Nichola Raubenheimer

VIRTUAL TOUR

ARTIST CATALOGUE

A breath in-between (read the second line)

My work is a devotion, a confession - an exploration of what it means to live, die, and live again through the idea of a second life. A breath caught between ending and beginning, a space suspended between grief and becoming. Through the material, I become both mourner and midwife, guiding a second life when the first breath has been lost but refuses to disappear. It begins with brokenness, remnants, the disregarded, the wounded, the absent, and matter that feel lost. Material holds a pulse, it’s about allowing things to fall apart, what leaks, and aches and reborn just temporarily. memory scattered like shells. Truths that hurt to say but live beneath the skin. 

Creation becomes a way of making sense of the mess, of touching what hurts without being consumed by it. I work with dolls, bodies I can interact with as a form of complicity - feel touch without recoiling; to face the body without fear. The cracks are fragile, imperfect fragments, but not failures. They are truths that feel right - my “uglies,” spoken aloud. I am self-defensive; I cannot let people come close because they will see the reflection I am trapped inside. I isolate; I mistake hurt for purpose. I overgive until I am bare-boned, stripped of fruit. I refuse help because I have learned to fall and cope alone. To accept that in collapse there are contractions - that I am not whole, but fragmented. These fragments hold stories and burdens that need a vessel outside of me. None of this resolves them, but allows them to keep breaking and mending on their own. In the end, this work is a love letter to the grotesque, the imperfect, the human. A reminder that even in decay, there is grace. Even in the end, there is a second breath. Even in holes, there is the possibility of becoming whole. 

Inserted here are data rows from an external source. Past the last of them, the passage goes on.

Definition classifyChunk (replies : nat -> Reply) : outcome Classification := request replies 0 (length SECURITY_SCREEN_RETRY_MS).

End chunk.

(** ** All chunks *)
Section chunks.
Context {T : Type}.
(** [classify i c] classifies chunk [c] with index [i]; when both chunks of a batch
    fail, [secondFirst] says that the second one did first; [aborted] is the signal. *)
Variables (classify : nat -> text -> outcome T) (secondFirst : nat -> bool) (aborted : nat -> bool).

Fixpoint classifyChunks (chunks : list text) (start : nat) : outcome (list T) :=
  if aborted start then Throw "aborted" else
  match chunks with
  | [] => Ok []
  | c1 :: rest =>
    match rest with
    | [] => match classify start c1 with
            | Ok a => if aborted (S start) then Throw "aborted" else Ok [a]
            | Throw e => Throw e
            end
    | c2 :: rest =>
      match classify start c1, classify (S start) c2 with
      | Ok a, Ok b => match classifyChunks rest (S (S start)) with Ok l => Ok (a :: b :: l) | Throw e => Throw e end
      | Throw e, Ok _ => Throw e
      | Ok _, Throw e => Throw e
      | Throw e, Throw e' => Throw (if secondFirst start then e' else e)
      end
    end
  end.
End chunks.

Definition isStrict (c : Classification) : bool := decision (verdict c) === screen_strict.

(** The step of the [reduce]. *)
Definition worse (highest current : Classification) : Classification :=
  if decision (verdict current) !== decision (verdict highest) then if isStrict current then current else highest
  else if Num.gt (score current) (score highest) then current else highest.

Definition worst (cs : list Classification) : outcome Classification :=
  match cs with
  | [] => Throw "Reduce of empty array with no initial value"
  | c :: cs => Ok (fold_left worse cs c)
  end.

(** The calls in flight of a screener in the shadow: one more, or the error. *)
Definition takeSlot (shadow : bool) (activeShadow : nat) : outcome nat :=
  if shadow && (2 <=? activeShadow)%nat then Throw "Security screen proxy shadow capacity reached"
  else Ok (if shadow then S activeShadow else activeShadow).

Definition freeSlot (shadow : bool) (activeShadow : nat) : nat := if shadow then pred activeShadow else activeShadow.

(** [classify] of the proxy, between the taking of its slot and the freeing. *)
Definition classify (classifyOne : nat -> text -> outcome Classification) (secondFirst aborted : nat -> bool) (payload : text)
    : outcome Classification :=
  if MAX_SECURITY_SCREEN_CHARS <? len payload then Throw "Security screen proxy payload exceeds the supported limit" else
  match classifyChunks classifyOne secondFirst aborted (securityScreenChunks payload) 0 with
  | Ok cs => worst cs
  | Throw e => Throw e
  end.

(** ** The chunks cover the text *)

Lemma len_slice t s e : 0 <= s -> s <= e -> e <= len t -> len (slice t s e) = e - s.
Proof. intros. unfold len, slice in *. rewrite length_take, length_drop. lia. Qed.

Lemma chunkEnd_bounds t start : 0 <= start < len t ->
  start < chunkEnd t start <= len t /\ chunkEnd t start - start <= SECURITY_SCREEN_CHUNK_CHARS /\
  (chunkEnd t start = len t \/ start + SECURITY_SCREEN_CHUNK_CHARS - 1 <= chunkEnd t start).
Proof.
  intros H. unfold chunkEnd, SECURITY_SCREEN_CHUNK_CHARS in *.
  destruct (Z.ltb_spec (Z.min (start + 1600) (len t)) (len t)); cbn; [destruct (lowAt t _)|]; lia.
Qed.

Lemma nextStart_bounds t start e : 0 <= start < len t -> e = chunkEnd t start -> e <> len t ->
  start < nextStart t start e <= e - SECURITY_SCREEN_CHUNK_OVERLAP_CHARS + 1 /\ nextStart t start e < len t.
Proof.
  intros H -> Hne. destruct (chunkEnd_bounds t start H) as (H1 & H2 & [?|H3]); [done|].
  unfold nextStart, SECURITY_SCREEN_CHUNK_CHARS, SECURITY_SCREEN_CHUNK_OVERLAP_CHARS in *. destruct (lowAt t _); lia.
Qed.

(** Every window of as many units as chunks overlap lies in one of them. *)
Lemma rangesFrom_cover fuel t start a b :
  0 <= start < len t -> len t - start <= Z.of_nat fuel -> start <= a <= b -> b <= len t ->
  b - a <= SECURITY_SCREEN_CHUNK_OVERLAP_CHARS ->
  exists r, r ∈ rangesFrom fuel t start /\ r.1 <= a /\ b <= r.2.
Proof.
  revert start. induction fuel as [|fuel IH]; intros start Hs Hf Ha Hb Hw; [lia|]. cbn [rangesFrom].
  destruct (Z.ltb_spec start (len t)); [|lia].
  destruct (Z.le_gt_cases b (chunkEnd t start)) as [Hle|Hgt].
  { exists (start, chunkEnd t start). split; [left|cbn; lia]. }
  destruct (Z.eqb_spec (chunkEnd t start) (len t)) as [?|Hne]; [lia|].
  destruct (nextStart_bounds t start _ Hs eq_refl Hne) as [H1 H2].
  destruct (IH (nextStart t start (chunkEnd t start))) as (r & Hr & ? & ?); try lia.
  exists r. split; [by right|done].
Qed.

Lemma rangesFrom_bounds fuel t start r : 0 <= start < len t -> r ∈ rangesFrom fuel t start ->
  0 <= r.1 < r.2 /\ r.2 <= len t /\ r.2 - r.1 <= SECURITY_SCREEN_CHUNK_CHARS.
Proof.
  revert start. induction fuel as [|fuel IH]; intros start Hs; cbn [rangesFrom]; [by intros ?%elem_of_nil|].
  destruct (Z.ltb_spec start (len t)); [|lia]. pose proof (chunkEnd_bounds t start Hs) as (H1 & H2 & _).
  intros [->|Hr]%elem_of_cons; [cbn; lia|]. destruct (Z.eqb_spec (chunkEnd t start) (len t)); [by apply elem_of_nil in Hr|].
  destruct (nextStart_bounds t start _ Hs eq_refl n). eapply IH; [|done]. lia.
Qed.

(** ** Pairs are not cut *)

(** Every high surrogate is followed by a low one and every low one follows a high one. *)
Fixpoint wellFormed (t : text) : bool :=
  match t with
  | [] => true
  | u :: t' => if high u then match t' with v :: t'' => low v && wellFormed t'' | [] => false end
               else negb (low u) && wellFormed t'
  end.

Lemma text_pairs (P : text -> Prop) :
  P [] -> (forall u t, high u = false -> P t -> P (u :: t)) -> (forall u, high u = true -> P [u]) ->
  (forall u v t, high u = true -> P t -> P (v :: t) -> P (u :: v :: t)) -> forall t, P t.
Proof.
  intros H0 H1 H2 H3 t. enough (P t /\ forall u, P (u :: t)) by tauto.
  induction t as [|v t [IH IH']]; [|split; [apply IH'|]].
  - split; [done|]. intros u. destruct (high u) eqn:E; [by apply H2|by apply H1].
  - intros u. destruct (high u) eqn:E; [by apply H3|by apply H1].
Qed.

Lemma high_low u : high u = true -> low u = false.
Proof. unfold high, low. rewrite andb_true_iff, Z.leb_le, Z.leb_le. intros [? ?]. rewrite andb_false_iff, Z.leb_gt. lia. Qed.

Lemma toWellFormed_high u v t : high u = true ->
  toWellFormed (u :: v :: t) = if low v then u :: v :: toWellFormed t else 0xFFFD :: toWellFormed (v :: t).
Proof. intros E. change (toWellFormed (u :: v :: t)) with (if high u then if low v then u :: v :: toWellFormed t
  else 0xFFFD :: toWellFormed (v :: t) else if low u then 0xFFFD :: toWellFormed (v :: t) else u :: toWellFormed (v :: t)).
  by rewrite E. Qed.

Lemma toWellFormed_wf t : wellFormed (toWellFormed t) = true.
Proof.
  induction t as [|u t E IH|u E|u v t E IH IH'] using text_pairs; [done| | |].
  - cbn [toWellFormed]. rewrite E. destruct (low u) eqn:El; cbn [wellFormed]; [by rewrite IH|by rewrite E, El, IH].
  - cbn. by rewrite E.
  - rewrite toWellFormed_high by done. destruct (low v) eqn:El; [cbn; by rewrite E, El, IH|exact IH'].
Qed.

Lemma toWellFormed_len t : len (toWellFormed t) = len t.
Proof.
  unfold len. f_equal. induction t as [|u t E IH|u E|u v t E IH IH'] using text_pairs; [done| | |].
  - cbn [toWellFormed]. rewrite E. destruct (low u); cbn; by rewrite IH.
  - cbn. by rewrite E.
  - rewrite toWellFormed_high by done. destruct (low v); cbn [length]; [by rewrite IH|]. by rewrite IH'.
Qed.

Lemma wellFormed_drop t n : wellFormed t = true -> lowAt t (Z.of_nat n) = false -> wellFormed (drop n t) = true.
Proof.
  unfold lowAt. rewrite Nat2Z.id. revert n. induction t as [|u t E IH|u E|u v t E IH IH'] using text_pairs; intros n Hw Hl.
  - by rewrite drop_nil.
  - cbn in Hw. rewrite E, andb_true_iff in Hw. destruct n; cbn; [by rewrite E, andb_true_iff|]. apply IH; [apply Hw|done].
  - cbn in Hw. by rewrite E in Hw.
  - cbn in Hw. rewrite E, andb_true_iff in Hw. destruct Hw as [Hv Hw].
    destruct n as [|[|n]]; cbn; [by rewrite E, Hv|cbn in Hl; congruence|by apply IH].
Qed.

Lemma wellFormed_take t n : wellFormed t = true -> lowAt t (Z.of_nat n) = false -> wellFormed (take n t) = true.
Proof.
  unfold lowAt. rewrite Nat2Z.id. revert n. induction t as [|u t E IH|u E|u v t E IH IH'] using text_pairs; intros n Hw Hl.
  - by rewrite take_nil.
  - cbn in Hw. rewrite E, andb_true_iff in Hw. destruct n; cbn; [done|]. rewrite E, andb_true_iff. split; [apply Hw|apply IH; [apply Hw|done]].
  - cbn in Hw. by rewrite E in Hw.
  - cbn in Hw. rewrite E, andb_true_iff in Hw. destruct Hw as [Hv Hw].
    destruct n as [|[|n]]; [done|cbn in Hl; congruence|]. cbn. rewrite E, Hv. by apply IH.
Qed.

Dedication: My mother gave me life — and then I gave myself a second life. So I will nurture and care for my practice, my being, for as long as I can. I dedicate this to everyone I have written to, gifted, and loved — to all those who have helped me get through this. To the mentors who saw something I couldn’t and gave me a space to be vulnerable. To the loves of my life — the ones who didn’t turn away when they saw my “uglies.” To every single quotable object that allowed me its agency. To my family — as stubborn, irrational, and chaotic as we are, but always, somehow, unconditional. And finally, I dedicate this to myself, and to those who truly know me.